Carload revenues for the three month period ended March 31, 1997 were 
$1,597, a reduction of $45 compared to the respective three month period in
1996.

Other railway operating revenues for the three month period ended March 31,
1997, were $166, a decrease of $27 compared to the same period in 1996.

Other operating revenues for the three month period ended March 31, 1997 
were $518 or $142 greater than the respective 1996 period, due mostly to 
higher construction related revenues.  

Maintenance, transportation and car hire expenses in the aggregate for the 
three month period ended March 31, 1997 were $5,379, a reduction of $1,138
compared to the same period of 1996.

Maintenance expenses in the aggregate for the three month period ended 
March 31, 1997 were $1,655 or a decrease of $458 compared to the respective
1996 period.  This reduction is primarily attributable to the cost cutting 
initiatives in the first quarter of 1997 and higher maintenance costs in 
January, 1996 caused by severe winter weather.

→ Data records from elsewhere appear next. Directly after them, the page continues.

(* ===== verification/Prog.v ===== *)
(** * Effectful programs that can fail and crash

    The handlers of the server are sequences of calls that change a world (database,
    directories, cache, clock).  [prog W A] is the type of such a sequence: a tree whose
    nodes are single calls.  Every call has its normal outcome and, when the operating
    system, the disk, the database or the clock can answer otherwise, its alternative
    outcomes, indexed by a number: an I/O error with or without the effect, a short write,
    a cancelled context, a clock that moved.  A schedule of events picks the outcomes and
    may stop the process between any two calls. *)
From S2P Require Import Prelude.

Inductive event := Fine | Alt (n : nat) | Crash.

Inductive prog (W A : Type) : Type :=
| Ret (a : A)
| Act {R : Type} (step : W -> R * W) (alts : option (nat -> W -> R * W)) (k : R -> prog W A).
Arguments Ret {W A} _.
Arguments Act {W A R} _ _ _.

Declare Scope prog_scope.
Delimit Scope prog_scope with prog.

Section prog.
Context {W : Type}.

Fixpoint bind {A B} (p : prog W A) (f : A -> prog W B) : prog W B :=
  match p with
  | Ret a => f a
  | Act step alts k => Act step alts (fun r => bind (k r) f)
  end.

Definition act {R} (step : W -> R * W) (alts : option (nat -> W -> R * W)) : prog W R :=
  Act step alts Ret.

(** A call that cannot go wrong: memory only. *)
Definition act_ {R} (step : W -> R * W) : prog W R := act step None.

(** The alternative outcome [n]; a call without alternatives behaves normally. *)
Definition outcome {R} (step : W -> R * W) (alts : option (nat -> W -> R * W)) (e : event) (w : W)
    : R * W :=
  match e, alts with Alt n, Some f => f n w | _, _ => step w end.

(** Running under a schedule: [None] when the process stopped. A schedule that is used up
    continues normally. *)
Fixpoint run {A} (p : prog W A) (es : list event) (w : W) : option A * W :=
  match p with
  | Ret a => (Some a, w)
  | Act step alts k =>
    match es with
    | [] => let '(r, w') := step w in run (k r) [] w'
    | Crash :: _ => (None, w)
    | e :: es => let '(r, w') := outcome step alts e w in run (k r) es w'
    end
  end.

(** The run where every call has its normal outcome. *)
Fixpoint exec {A} (p : prog W A) (w : W) : A * W :=
  match p with
  | Ret a => (a, w)
  | Act step _ k => let '(r, w') := step w in exec (k r) w'
  end.

(** Two programs interleaved call by call; [true] lets the first one move.  When the
    schedule is used up the first program finishes, then the second. *)
Fixpoint run2 {A B} (sched : list bool) (p : prog W A) (q : prog W B) (w : W) : A * B * W :=
  match sched with
  | [] => let '(a, w) := exec p w in let '(b, w) := exec q w in (a, b, w)
  | true :: sched =>
    match p with
    | Ret _ => run2 sched p q w
    | Act step _ k => let '(r, w') := step w in run2 sched (k r) q w'
    end
  | false :: sched =>
    match q with
    | Ret _ => run2 sched p q w
    | Act step _ k => let '(r, w') := step w in run2 sched p (k r) w'
    end
  end.

(** Calls that return a Go error. *)
Definition bindE {E A B} (p : prog W (E + A)) (f : A -> prog W (E + B)) : prog W (E + B) :=
  bind p (fun r => match r with inl e => Ret (inl e) | inr a => f a end).

(** [if err != nil { return ..., e }] *)
Definition orE {E E' A B} (p : prog W (E + A)) (e : E') (f : A -> prog W (E' + B)) : prog W (E' + B) :=
  bind p (fun r => match r with inl _ => Ret (inl e) | inr a => f a end).

(** A Go loop over a slice whose body may return early. *)
Fixpoint loop {X S E} (body : S -> X -> prog W (E + S)) (s : S) (l : list X) : prog W (E + S) :=
  match l with
  | [] => Ret (inr s)
  | x :: l => bindE (body s x) (fun s => loop body s l)
  end.

(** A loop whose body never returns early. *)
Fixpoint each {X S} (body : S -> X -> prog W S) (s : S) (l : list X) : prog W S :=
  match l with
  | [] => Ret s
  | x :: l => bind (body s x) (fun s => each body s l)
  end.
End prog.

Notation "x <- p ;; q" := (bind p (fun x => q))
  (at level 100, p at next level, right associativity) : prog_scope.
Notation "' pat <- p ;; q" := (bind p (fun x => match x with pat => q end))
  (at level 100, pat pattern, p at next level, right associativity) : prog_scope.
Notation "p ;;; q" := (bind p (fun _ => q)) (at level 100, right associativity) : prog_scope.
Notation "x <-? p ;; q" := (bindE p (fun x => q))
  (at level 100, p at next level, right associativity) : prog_scope.
Notation "x <-? p 'orelse' e ;; q" := (orE p e (fun x => q))
  (at level 100, p at next level, e at next level, right associativity) : prog_scope.
Notation "'ensure' b 'orelse' e ;; q" := (if b then q else Ret (inl e))
  (at level 100, b at next level, e at next level, right associativity) : prog_scope.

(** Running a program of a part of the world. *)
Section lift.
Context {W V : Type} (get : W -> V) (set : V -> W -> W).

Definition lift_step {R} (step : V -> R * V) (w : W) : R * W :=
  let '(r, v) := step (get w) in (r, set v w).

Fixpoint lift {A} (p : prog V A) : prog W A :=
  match p with
  | Ret a => Ret a
  | Act step alts k =>
    Act (lift_step step)
        (match alts with Some f => Some (fun n => lift_step (f n)) | None => None end)
        (fun r => lift (k r))
  end.
End lift.

(** ** Reasoning *)

Section wp.
Context {W : Type}.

Transportation and car hire expenses in the aggregate for the three month
period ended March 31, 1997 were $3,724 or $680 lower compared to the same
period in 1996, due mostly to lower traffic volumes and increased 
efficiencies in these areas.

Additions to the Company's fixed asset base accounted for the increase in 
depreciation and amortization expenses of $75 from the first quarter of 
1996 to the first quarter of 1997.

General, administrative and other expenses for the three month period ended
March 31, 1997 increased $203 for the three month period ended March 31, 
1997 compared to the same period in 1996.  As stated in the 1996 Form 10-K,
the Company's ongoing marketing initiatives are resulting in slightly higher
costs.  Further, the Company has incurred certain legal and other third 
party costs to help protect and promote its interests during the possible 
restructuring of the railroad industry in the Northeast.  These increases 
are partially offset by continuing cost reduction measures in all 
departments.

As a result of the foregoing, the operating loss for the three month period
ended March 31, 1997 improved $411 to $601, compared to $1,012 in the 
corresponding period in 1996.  The operating ratio for the three month 
period ended March 31, 1997 was 108% compared to 113% for the comparable 
1996 period.

Interest expense (net of capitalized interest and interest income) for the 
three month period ended March 31, 1997 increased $13 compared to the 
corresponding 1996 period, due principally to interest rate and outstanding
debt differentials.

                                    - 10 -
<PAGE>

The Company's effective income tax rate on income before income taxes and 
equity interest in income of affiliate for the three month period ended 
March 31, 1997 was 33% compared to 34% in the respective 1996 period.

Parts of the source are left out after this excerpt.